El más importante empresario seguía siendo el malagueño Eduardo Rivas Ors, incansable en sus empeños por llenar los cines con cualquier tipo de eventos. En el Olmedo formó para los carnavales una sala de baile de etiqueta con orquesta de diez músicos, lleno completo y entradas pagadas; en otra ocasión hubo box y se armó un cuadrilátero retirando las butacas, pero, cosa rara, solo concurrieron caballeros; sin faltar las funciones de beneficio para tal o cual institución y las que presentaban cantantes populares, como tonadilleras y cupletistas.
El Noticiero de la empresa cinematográfica Ambos Mundos filmaba los principales sucesos, como desfiles cívicos, inauguraciones oficiales y festejos populares y sociales, a fin de pasarlos en los cines de la ciudad.
Septiembre —hace un siglo— indudablemente fue un mes feliz para las artes. La empresa de Adolfo Bracale cosechó aplausos con las óperas El Trovador, Rigoletto, La Boheme, Tosca, Pagliacci, Otelo, Carmen, Madame Buterffly; la orquesta se componía de un primer violinista extranjero, siendo los músicos restantes de nuestro medio. Y cuando se fue la Bracale apareció la compañía de altas comedias de Ernesto Vilches, que debutó también en el Olmedo y brindó diez funciones.
A poco arribó el poeta peruano José Santos Chocano, llamado no sin justicia el Divino Caudillo, modernista cantor de América, aquel que dijo: “Soy el cantor de América, autóctono y salvaje, / mi lira tiene un alma, mi canto un ideal. / Mi verso no se mece colgado de un ramaje / con un vaivén pausado de hamaca tropical. // Cuando me siento Inca le rindo vasallaje / al sol, que me da el centro de su poder real / cuando me siento hispano y evoco el coloniaje / parecen mis estrofas trompetas de cristal”.
Nunca se había visto tal fervor por un aeda.

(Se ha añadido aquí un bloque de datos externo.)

Lemma parsed_body_shift_lines (k : Z) (body : list AST) :
  parsed_body body → parsed_body (shift_lines k <$> body).
Proof.
  intros Hbody. apply Forall_fmap. eapply Forall_impl; [exact Hbody|].
  by intros [|[|first names]| | | | | | | |].
Qed.

(** Appending a script to another, which moves its statements [k] lines
    down: a nested-loop finding is reported at a line exactly when the
    first script alone has it at that line or the second alone has it
    [k] lines higher, and an unused import is reported only if one of the
    two scripts alone reports it, and always when both do. *)
Theorem analyze_appended_script set_iter (k : Z) (body1 body2 : list AST) :
  iteration_order set_iter →
  parsed_body body1 →
  parsed_body body2 →
  ∃ issues issues1 issues2,
    analyze set_iter (body1 ++ (shift_lines k <$> body2)) = Ok issues
    ∧ analyze set_iter body1 = Ok issues1
    ∧ analyze set_iter body2 = Ok issues2
    ∧ (∀ lineno,
         nested_loop_message lineno ∈ issues
         ↔ nested_loop_message lineno ∈ issues1
           ∨ nested_loop_message (lineno - k) ∈ issues2)
    ∧ (∀ N,
         unused_import_message N ∈ issues →
         unused_import_message N ∈ issues1 ∨ unused_import_message N ∈ issues2)
    ∧ (∀ N,
         unused_import_message N ∈ issues1 →
         unused_import_message N ∈ issues2 →
         unused_import_message N ∈ issues).
Proof.
  intros Hiter Hbody1 Hbody2.
  assert (parsed_body (shift_lines k <$> body2)) as Hbody2'
    by by apply parsed_body_shift_lines.
  assert (parsed_body (body1 ++ (shift_lines k <$> body2))) as Hbody
    by by apply Forall_app.
  assert (∀ body lineno,
            (∃ target iter block orelse lineno',
               subnode (For target iter block orelse lineno') (Module body)
               ∧ nested_loop_message lineno = nested_loop_message lineno')
            ↔ ∃ target iter block orelse,
                subnode (For target iter block orelse lineno) (Module body))
    as Hloop.
  { intros body lineno. split.
    - intros (target & iter & block & orelse & lineno' & Hsub & Heq).
      apply (inj nested_loop_message) in Heq as ->. eauto.
    - intros (target & iter & block & orelse & Hsub). eauto 10. }
  assert (∀ body N,
            (∃ target iter block orelse lineno,
               subnode (For target iter block orelse lineno) (Module body)
               ∧ unused_import_message N = nested_loop_message lineno)
            ↔ False) as Hnoloop.
  { intros body N. split; [|done].
    intros (? & ? & ? & ? & lineno & _ & Heq).
    pose proof (proj1 (unused_import_message_category N)) as Hcat.
    rewrite Heq in Hcat.
    by rewrite (proj2 (nested_loop_message_category lineno)) in Hcat. }
  assert (∀ body lineno,
            (∃ N, nested_loop_message lineno = unused_import_message N
                  ∧ N ∈ omap first_import_name body
                  ∧ ¬ referenced N (Module body))
            ↔ False) as Hnounused.
  { intros body lineno. split; [|done]. intros (N & Heq & _).
    pose proof (proj1 (nested_loop_message_category lineno)) as Hcat.
    rewrite Heq in Hcat.
    by rewrite (proj2 (unused_import_message_category N)) in Hcat. }
  assert (∀ body N,
            (∃ N', unused_import_message N = unused_import_message N'
                   ∧ N' ∈ omap first_import_name body
                   ∧ ¬ referenced N' (Module body))
            ↔ N ∈ omap first_import_name body
              ∧ ¬ referenced N (Module body)) as Hunused.
  { intros body N. split.
    - by intros (N' & <-%(inj unused_import_message) & ?).
    - intros ?. by exists N. }
  eexists _, _, _. split; [by apply analyze_parsed|].
  split; [by apply analyze_parsed|]. split; [by apply analyze_parsed|].
  split; [|split].
  - intros lineno. rewrite !elem_of_analyze by done.
    rewrite !Hloop, !Hnounused. split.
    + intros [(target & iter & block & orelse & Hsub)|[]].
      apply subnode_Module_app in Hsub; [|done].
      destruct Hsub as [Hsub|Hsub]; [left; left; eauto 10|right; left].
      change (Module (shift_lines k <$> body2))
        with (shift_lines k (Module body2)) in Hsub.
      apply subnode_shift_lines in Hsub as (m & Hm & Heq).
      destruct m as [| | |target' iter' block' orelse' lineno'| | | | | |];
        try done.
      injection Heq as _ _ _ _ ->.
      replace (lineno' + k - k) with lineno' by lia. eauto 10.
    + intros [[(target & iter & block & orelse & Hsub)|[]]
             |[(target & iter & block & orelse & Hsub)|[]]]; left.
      * exists target, iter, block, orelse.
        apply subnode_Module_app; [done|]. by left.
      * exists (shift_lines k target), (shift_lines k iter),
          (shift_lines k <$> block), (shift_lines k <$> orelse).
        apply subnode_Module_app; [done|]. right.
        change (Module (shift_lines k <$> body2))
          with (shift_lines k (Module body2)).
        apply subnode_shift_lines. eexists. split; [exact Hsub|].
        cbn [shift_lines]. f_equal. lia.
  - intros N. rewrite !elem_of_analyze by done.
    rewrite !Hnoloop, !Hunused.
    rewrite omap_app, elem_of_app, first_import_name_shift_lines.
    rewrite referenced_Module_app.
    change (Module (shift_lines k <$> body2))
      with (shift_lines k (Module body2)).
    rewrite referenced_shift_lines. tauto.
  - intros N. rewrite !elem_of_analyze by done.
    rewrite !Hnoloop, !Hunused.
    rewrite omap_app, elem_of_app, first_import_name_shift_lines.
    rewrite referenced_Module_app.
    change (Module (shift_lines k <$> body2))
      with (shift_lines k (Module body2)).
    rewrite referenced_shift_lines. tauto.
Qed.

(** [for i in x: pass] on one line, followed by the nested pair: the
    pair's loops are reported at lines 2 and 3. *)
Lemma analyze_appended_script_example :
  iteration_order elements
  ∧ parsed_body single_loop
  ∧ parsed_body nested_pair
  ∧ ∃ issues,
      analyze elements (single_loop ++ (shift_lines 1 <$> nested_pair))
      = Ok issues
      ∧ nested_loop_message 1 ∈ issues
      ∧ nested_loop_message 2 ∈ issues
      ∧ nested_loop_message 3 ∈ issues.
Proof.
  assert (parsed_body single_loop) as Hbody1
    by (apply parsed_body_Forall; reflexivity).
  assert (parsed_body nested_pair) as Hbody2
    by (apply parsed_body_Forall; reflexivity).
  split; [exact iteration_order_elements|].
  split; [exact Hbody1|]. split; [exact Hbody2|].
  destruct (analyze_appended_script elements 1 single_loop nested_pair
              iteration_order_elements Hbody1 Hbody2)
    as (issues & issues1 & issues2 & Hissues & H1 & H2 & Hloops & _).
  vm_compute in H1. injection H1 as <-.
  vm_compute in H2. injection H2 as <-.
  exists issues. split; [exact Hissues|].
  split; [|split]; apply Hloops.
  - left. left.
  - right. left.
  - right. right. left.
Defined.

(** ** How many findings *)

Lemma size_list_to_set_le (l : list string) :
  (size (list_to_set l : gset string) ≤ length l)%nat.
Proof.
  induction l as [|x l IH]; [by rewrite list_to_set_nil, size_empty|].
  rewrite list_to_set_cons. simpl.
  destruct (decide (x ∈ (list_to_set l : gset string))) as [Hin|Hnotin].
  - rewrite (subseteq_union_1_L {[x]}) by set_solver. lia.
  - rewrite size_union by set_solver. rewrite size_singleton. lia.
Qed.

Lemma length_omap_For_message (l : list AST) :
  length (omap For_message l) = length (filter isinstance_For l).
Proof.
  induction l as [|node l IH]; [done|].
  destruct node; csimpl; rewrite ?filter_cons_True, ?filter_cons_False by done;
    simpl; by rewrite IH.
Qed.

(** There is one finding for each [for] statement of the tree, and at
    most one for each top-level [import] statement, so never more
    findings than that. *)
Theorem findings_count set_iter (body : list AST) :
  iteration_order set_iter →
  parsed_body body →
  ∃ issues,
    analyze set_iter body = Ok issues
    ∧ length (nested_loop_findings issues)
      = length (filter isinstance_For (walk (Module body)))
    ∧ (length issues
       ≤ length (filter isinstance_For (walk (Module body)))
         + length (omap first_import_name body))%nat.
Proof.
  intros Hiter Hbody. eexists. split; [by apply analyze_parsed|].
  rewrite nested_loop_findings_app, nested_loop_issues_For_message.
  rewrite length_omap_For_message. split; [done|].
  rewrite length_app, length_omap_For_message, length_fmap.
  apply Nat.add_le_mono_l. rewrite (Hiter _).
  pose proof (size_list_to_set_le (omap first_import_name body)) as Hle.
  assert (list_to_set (omap first_import_name body)
          ∖ used_modules (Module body)
          ⊆ (list_to_set (omap first_import_name body) : gset string))
    as Hsub by (by apply subseteq_difference_l).
  apply subseteq_size in Hsub.
  unfold size, set_size in Hle, Hsub. simpl in Hle, Hsub.
  etrans; [exact Hsub|exact Hle].
Qed.

Lemma findings_count_example_script :
  iteration_order elements
  ∧ parsed_body example_script
  ∧ ∃ issues,
      analyze elements example_script = Ok issues
      ∧ length (nested_loop_findings issues) = 2%nat
      ∧ (length issues ≤ 4)%nat.
Proof.
  assert (parsed_body example_script) as Hbody
    by (apply parsed_body_Forall; reflexivity).
  split; [exact iteration_order_elements|]. split; [exact Hbody|].
  destruct (findings_count elements example_script
              iteration_order_elements Hbody)
    as (issues & Hissues & Hloops & Hbound).
  exists issues. split; [exact Hissues|]. split; [exact Hloops|]. exact Hbound.
Defined.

Ciertamente que estaba reciente el suicidio de Medardo Ángel Silva, y que el año anterior había sido sacado en hombros —del Olmedo al Fortich—, al grito de “viva el poeta”, el joven José María Egas, tras anonadar a los concurrentes recitando Plegaria lírica; pero esto era algo diferente. Chocano empataba las enseñanzas y el sentimiento orgullosamente americano del maestro uruguayo José Enrique Rodó con la teoría de la raza cósmica que pregonaban sus discípulos políticos, entre ellos el mexicano José Ingenieros, a los jóvenes arielistas de la Hispanoamérica en esos días.
Mientras tanto, EL UNIVERSO había aumentado su incipiente circulación. Se conoció entonces que el anterior propietario —el periodista venezolano Guevara Travieso— había perurgido una suma extra por agregar a la venta el nombre del diario El Universal, cuyas máquinas y demás enseres le acababan de abonar; pero el nuevo propietario, siempre práctico e inteligente, no se hizo problemas y rápido le cambió el nombre al periódico, librándose de una supuesta como imaginaria deuda.
1921 había sido un año positivo para el civismo, la cultura y las artes, porque también recibimos la visita de la marinería de dos submarinos y del destructor chileno Baquedano, y sus correspondientes desfiles, bailes, cenas, almuerzos, conferencias. (I)
* Miembro de la Academia Nacional de Historia y ganador del premio Eugenio Espejo.